Febrile non-hemolytic transfusion reaction (FNHTR) is the most common type of transfusion reaction. It is a benign occurrence with symptoms that include fever but not directly related with hemolysis. It is caused by cytokine release from leukocytes within the donor product as a consequence of white blood cell breakdown. These inflammatory mediators accumulate during the storage of the donated blood, and so the frequency of this reaction increases with the storage length of donated blood. This is in contrast to transfusion-associated acute lung injury, in which the donor plasma has antibodies directed against the recipient HLA antigens, mediating the characteristic lung damage.

== Definition ==
Symptoms must manifest within 4 hours of cessation of the transfusion, and should not be due to another cause such as an underlying infection, bacterial contamination of the blood component, or another type of transfusion reaction, e.g. acute hemolytic transfusion reaction.

Fever must be at least 38 °C/100.4 °F oral and a change of at least 1 °C/1.8 °F from pre-transfusion value OR chills and/or rigors must be present.
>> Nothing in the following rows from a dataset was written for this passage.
(* ===== verification/ShRun.v ===== *)
(** * The shell's commands at work (user/sh.c)

    [runcmd] and [main] over a model of a process: its descriptors, its directory, and what the
    shell and its children have started and printed. A child runs from the [fork] that makes it to the program it
    starts or to its [exit]; which programs are started, and with which descriptors, does not depend on how the
    processes are scheduled after that. *)

From Stdlib Require Import Ascii String.
From S2P Require Import Prelude Types Monad KString Print Ulib Sh ShProps.

(** What a descriptor stands for. *)
Inductive obj := OConsole | OPipeR (n : nat) | OPipeW (n : nat) | OFile (path : list Z) (mode : Z).

(** A program started: its arguments and its descriptors. *)
Record started := Started { x_argv : list (list Z); x_fds : list (option obj) }.

Record shell := Shell {
  sh_fds : list (option obj);
  sh_dir : list Z;
  sh_pipes : nat;               (* pipes made so far *)
  sh_forks : nat;               (* processes that can still be made *)
  sh_in : list Z;               (* what is left of standard input *)
  sh_out : list (Z * list Z);   (* what has been written *)
  sh_execs : list started
}.

Definition set_fds (f : list (option obj)) (w : shell) : shell :=
  Shell f (sh_dir w) (sh_pipes w) (sh_forks w) (sh_in w) (sh_out w) (sh_execs w).
Definition set_dir (d : list Z) (w : shell) : shell :=
  Shell (sh_fds w) d (sh_pipes w) (sh_forks w) (sh_in w) (sh_out w) (sh_execs w).

(** What the file system allows. *)
Class Files := {
  can_open : list Z -> Z -> bool;
  can_exec : list Z -> bool;
  can_chdir : list Z -> list Z -> bool
}.

Section run.
Context {F : Files}.

(** ** System calls *)

Definition lowest (fds : list (option obj)) : option nat := fst <$> list_find (fun o => o = None) fds.

(** The lowest free descriptor, for [o]; -1 when there is none. *)
Definition fd_alloc (o : obj) (w : shell) : Z * shell :=
  match lowest (sh_fds w) with
  | Some i => (Z.of_nat i, set_fds (<[i := Some o]> (sh_fds w)) w)
  | None => (-1, w)
  end.

Definition fd_obj (fd : Z) (w : shell) : option obj := if fd <? 0 then None else mjoin (sh_fds w !! Z.to_nat fd).

Definition fd_close (fd : Z) (w : shell) : Z * shell :=
  match fd_obj fd w with
  | Some _ => (0, set_fds (<[Z.to_nat fd := None]> (sh_fds w)) w)
  | None => (-1, w)
  end.

Definition fd_dup (fd : Z) (w : shell) : Z * shell :=
  match fd_obj fd w with Some o => fd_alloc o w | None => (-1, w) end.

Definition fd_open (path : list Z) (mode : Z) (w : shell) : Z * shell :=
  if can_open path mode then fd_alloc (OFile path mode) w else (-1, w).

(** Both ends, or -1. *)
Definition fd_pipe (w : shell) : option (Z * Z) * shell :=
  let n := sh_pipes w in
  let w' := Shell (sh_fds w) (sh_dir w) (S n) (sh_forks w) (sh_in w) (sh_out w) (sh_execs w) in
  let '(p0, w1) := fd_alloc (OPipeR n) w' in
  if p0 <? 0 then (None, w) else
  let '(p1, w2) := fd_alloc (OPipeW n) w1 in
  if p1 <? 0 then (None, w) else (Some (p0, p1), w2).

(** Standard input gives what it is asked for while it lasts; [write] is recorded. *)
Definition sh_read (n : nat) (w : shell) : option (list Z) * shell :=
  (Some (take n (sh_in w)),
   Shell (sh_fds w) (sh_dir w) (sh_pipes w) (sh_forks w) (drop n (sh_in w)) (sh_out w) (sh_execs w)).

Lemma sh_read_le n w l w' : sh_read n w = (Some l, w') -> (length l <= n)%nat.
Proof. intros [= <- _]. rewrite length_take. lia. Qed.

#[export] Instance shell_calls : Syscalls shell := {|
  u_read := fun _ => sh_read;
  u_write := fun fd l w => (Z.of_nat (length l),
    Shell (sh_fds w) (sh_dir w) (sh_pipes w) (sh_forks w) (sh_in w) (sh_out w ++ [(fd, l)]) (sh_execs w));
  u_open := fd_open;
  u_close := fd_close;
  u_fstat := fun _ w => (None, w);
  u_link := fun _ _ w => (-1, w);
  u_mkdir := fun _ w => (-1, w);
  u_unlink := fun _ w => (-1, w);
  u_kill := fun _ w => (-1, w);
  u_read_le := fun _ => sh_read_le
|}.

Definition NEWL : Z := 10.

(** [panic]: print and exit. *)
Definition sh_panic {A} (msg : list Z) : M shell A :=
  uprintf 2 (bytes_of "%s" ++ [NEWL]) [VStr (Some msg)] ;; uexit.

(** [if(fork1() == 0) child;]: the child has a copy of the descriptors and of the directory. A child that
    returned would go on as a second shell; none does. *)
Definition fork1 (child : M shell unit) : M shell unit := fun w =>
  match sh_forks w with
  | O => sh_panic (bytes_of "fork") w
  | S n =>
      match child (Shell (sh_fds w) (sh_dir w) (sh_pipes w) n (sh_in w) (sh_out w) (sh_execs w)) with
      | Sched w' => Ret tt (set_dir (sh_dir w) (set_fds (sh_fds w) w'))
      | Ret _ w' | Fault w' => Fault w'
      | Panic msg w' => Panic msg w'
      | NoFuel => NoFuel
      end
  end.

(** The child has run already. *)
Definition sh_wait : M shell unit := ret tt.

(** ** runcmd *)

(** [exec] of a program there is: it starts with the process's descriptors. *)
Definition sh_exec (argv : list (list Z)) : M shell unit := fun w =>
  match argv with
  | path :: _ =>
      if can_exec path then
        Sched (Shell (sh_fds w) (sh_dir w) (sh_pipes w) (sh_forks w) (sh_in w) (sh_out w)
                 (sh_execs w ++ [Started argv (sh_fds w)]))
      else Ret tt w
  | [] => Ret tt w
  end.

Fixpoint runcmd (t : tree) : M shell unit :=
  match t with
  | TExec [] => uexit
  | TExec (path :: args) =>
      sh_exec (path :: args) ;;
      uprintf 2 (bytes_of "exec %s failed" ++ [NEWL]) [VStr (Some path)] ;;
      uexit
  | TRedir t file mode fd =>
      call (fd_close fd) ;;
      r <- call (fd_open file mode) ;;
      if r <? 0 then uprintf 2 (bytes_of "open %s failed" ++ [NEWL]) [VStr (Some file)] ;; uexit else
      runcmd t ;;
      uexit
  | TList l r =>
      fork1 (runcmd l) ;;
      sh_wait ;;
      runcmd r ;;
      uexit
  | TPipe l r =>
      p <- call fd_pipe ;;
      match p with
      | None => sh_panic (bytes_of "pipe")
      | Some (p0, p1) =>
          fork1 (call (fd_close 1) ;; call (fd_dup p1) ;; call (fd_close p0) ;; call (fd_close p1) ;; runcmd l) ;;
          fork1 (call (fd_close 0) ;; call (fd_dup p0) ;; call (fd_close p0) ;; call (fd_close p1) ;; runcmd r) ;;
          call (fd_close p0) ;;
          call (fd_close p1) ;;
          sh_wait ;;
          sh_wait ;;
          uexit
      end
  | TBack t => fork1 (runcmd t) ;; uexit
  end.
(* ===== verification/Umalloc.v ===== *)
(** * The user-level allocator (ulib/umalloc.c)

    A process's memory as the allocator uses it: at an address, the [ptr] and the [size] of the header stored
    there. Reading a header that nothing was stored in faults, so a run that returns has read only what the
    allocator or its client wrote. *)

From S2P Require Import Prelude Types Monad.

(** [sizeof(Header)]. *)
Definition HEADER : Z := 16.

(** [u_brk] and [u_limit] are the end of the process and how far the kernel lets it grow. *)
Record heap := Heap {
  u_ptr : gmap Z Z;
  u_size : gmap Z Z;
  u_freep : Z;
  u_brk : Z;
  u_limit : Z
}.

Definition H (A : Type) : Type := M heap A.

Definition get_ptr (p : Z) : H Z := fun h => match u_ptr h !! p with Some x => Ret x h | None => Fault h end.
Definition get_size (p : Z) : H Z := fun h => match u_size h !! p with Some x => Ret x h | None => Fault h end.

(** The header at [p] lies in the process. *)
Definition in_heap (p : Z) (h : heap) : bool := (0 <=? p) && (p + HEADER <=? u_brk h).
Definition set_ptr (p x : Z) : H unit := fun h =>
  if in_heap p h then Ret tt (Heap (<[p := x]> (u_ptr h)) (u_size h) (u_freep h) (u_brk h) (u_limit h)) else Fault h.
Definition set_size (p x : Z) : H unit := fun h =>
  if in_heap p h then Ret tt (Heap (u_ptr h) (<[p := x]> (u_size h)) (u_freep h) (u_brk h) (u_limit h)) else Fault h.
Definition set_freep (p : Z) : H unit := modify (fun h => Heap (u_ptr h) (u_size h) p (u_brk h) (u_limit h)).
Definition set_brk (b : Z) (h : heap) : heap := Heap (u_ptr h) (u_size h) (u_freep h) b (u_limit h).

(** The system call [sbrk(n)] as the process sees it: the old break as an [int], or -1. The kernel's [growproc] is in
    Proc.v; here [u_limit] stands for the pages it has left. [sz + n] wraps at 32 bits in [growproc]; a size that
    wraps below (growing) or above (shrinking) the old one leaves it, and a process cannot shrink to nothing. *)
Definition sbrk (n : Z) : H Z := fun h =>
  let sz := u_brk h in
  let new := u32 (sz + n) in
  let old := s32 sz in
  if 0 <? n then
    if new <? sz then Ret old h
    else if u_limit h <? new then Ret (-1) h
    else Ret old (set_brk new h)
  else if n <? 0 then
    if sz <=? new then Ret old h
    else if new =? 0 then Ret (-1) h
    else Ret old (set_brk new h)
  else Ret old h.

Section umalloc.
(** The address of the static header [base]. *)
Context (BASE : Z).

(** [for(p = freep; !(bp > p && bp < p->s.ptr); p = p->s.ptr)]: where the block belongs. *)
Fixpoint free_find (fuel : nat) (bp p : Z) : H Z :=
  match fuel with
  | O => nofuel
  | S fuel =>
      next <- get_ptr p ;;
      if (p <? bp) && (bp <? next) then ret p
      else if (next <=? p) && ((p <? bp) || (bp <? next)) then ret p
      else free_find fuel bp next
  end.

(** The block at [x] goes before the free block at [next], and becomes one with it when they touch:
    [if(x + x->s.size == next) { x->s.size += next->s.size; x->s.ptr = next->s.ptr; } else x->s.ptr = next;] *)
Definition link (x next : Z) : H unit :=
  size <- get_size x ;;
  if x + HEADER * size =? next then
    nsize <- get_size next ;;
    set_size x (u32 (size + nsize)) ;;
    nnext <- get_ptr next ;;
    set_ptr x nnext
  else set_ptr x next.

(** [fuel] bounds the walk along the free list. *)
Definition free (fuel : nat) (ap : Z) : H unit :=
  let bp := ap - HEADER in
  start <- gets u_freep ;;
  p <- free_find fuel bp start ;;
  next <- get_ptr p ;;
  link bp next ;;
  link p bp ;;
  set_freep p.

(** 0 when [sbrk] fails. [sbrk] takes an [int]. *)
Definition morecore (fuel : nat) (nu : Z) : H Z :=
  let nu := if nu <? 4096 then 4096 else nu in
  p <- sbrk (s32 (nu * HEADER)) ;;
  if p =? -1 then ret 0 else
  set_size p nu ;;
  free fuel (p + HEADER) ;;
  gets u_freep.

(** The body of [if(p->s.size >= nunits)]. *)
Definition carve (nunits prevp p size : Z) : H Z :=
  p <- (if size =? nunits then
          next <- get_ptr p ;;
          set_ptr prevp next ;;
          ret p
        else
          set_size p (size - nunits) ;;
          let p := p + HEADER * (size - nunits) in
          set_size p nunits ;;
          ret p) ;;
  set_freep prevp ;;
  ret (p + HEADER).

(** [for(p = prevp->s.ptr; ; prevp = p, p = p->s.ptr)]. *)
Fixpoint malloc_loop (fuel : nat) (nunits prevp p : Z) : H Z :=
  match fuel with
  | O => nofuel
  | S fuel =>
      size <- get_size p ;;
      if nunits <=? size then carve nunits prevp p size else
      freep <- gets u_freep ;;
      if p =? freep then
        p <- morecore fuel nunits ;;
        if p =? 0 then ret 0 else
        next <- get_ptr p ;;
        malloc_loop fuel nunits p next
      else
        next <- get_ptr p ;;
        malloc_loop fuel nunits p next
  end.

(** [nbytes] is a [uint], the sum is computed in [size_t]. *)
Definition nunits_for (nbytes : Z) : Z := u32 ((nbytes + HEADER - 1) / HEADER + 1).

Definition malloc (fuel : nat) (nbytes : Z) : H Z :=
  freep <- gets u_freep ;;
  prevp <- (if freep =? 0 then
              set_freep BASE ;;
              set_ptr BASE BASE ;;
              set_size BASE 0 ;;
              ret BASE
            else ret freep) ;;
  p <- get_ptr prevp ;;
  malloc_loop fuel (nunits_for nbytes) prevp p.
End umalloc.

(** [malloc] of almost 4GB: the size in bytes does not fit [sbrk]'s [int], so the process grows by 16 bytes
    and the caller gets a pointer to its very end. *)
Lemma malloc_huge :
  exists h, malloc 64 20 4294967295 (Heap ∅ ∅ 0 12288 2147483647) = Ret 12304 h /\ u_brk h = 12304.
Proof. eexists. split; vm_compute; reflexivity. Qed.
The UK hemovigilance system (SHOT) categorizes the severity of the reaction.

=== Mild ===
Fever of at least 38 °C/100.4 °F oral and a change of between 1 and 2 °C from pre-transfusion values but no other symptoms or signs.

=== Moderate ===
Fever of at least 39 °C, OR a rise in temperature of at least 2 °C from pre-transfusion values AND/OR other symptoms or signs, including chills (rigors), painful muscles (myalgia), or nausea that are severe enough that the transfusion is stopped.

=== Severe ===
Fever of at least 39 °C, OR a rise in temperature of at least 2 °C from pre-transfusion values AND/OR other symptoms or signs, including chills (rigors), painful muscles (myalgia), or nausea that are severe enough that the transfusion is stopped AND requires immediate medical treatment, admission to hospital, or lengthens the duration of hospital admission.

== Treatment ==
Paracetamol has been used in treatment, and leukoreduction of future transfusions is sometimes performed.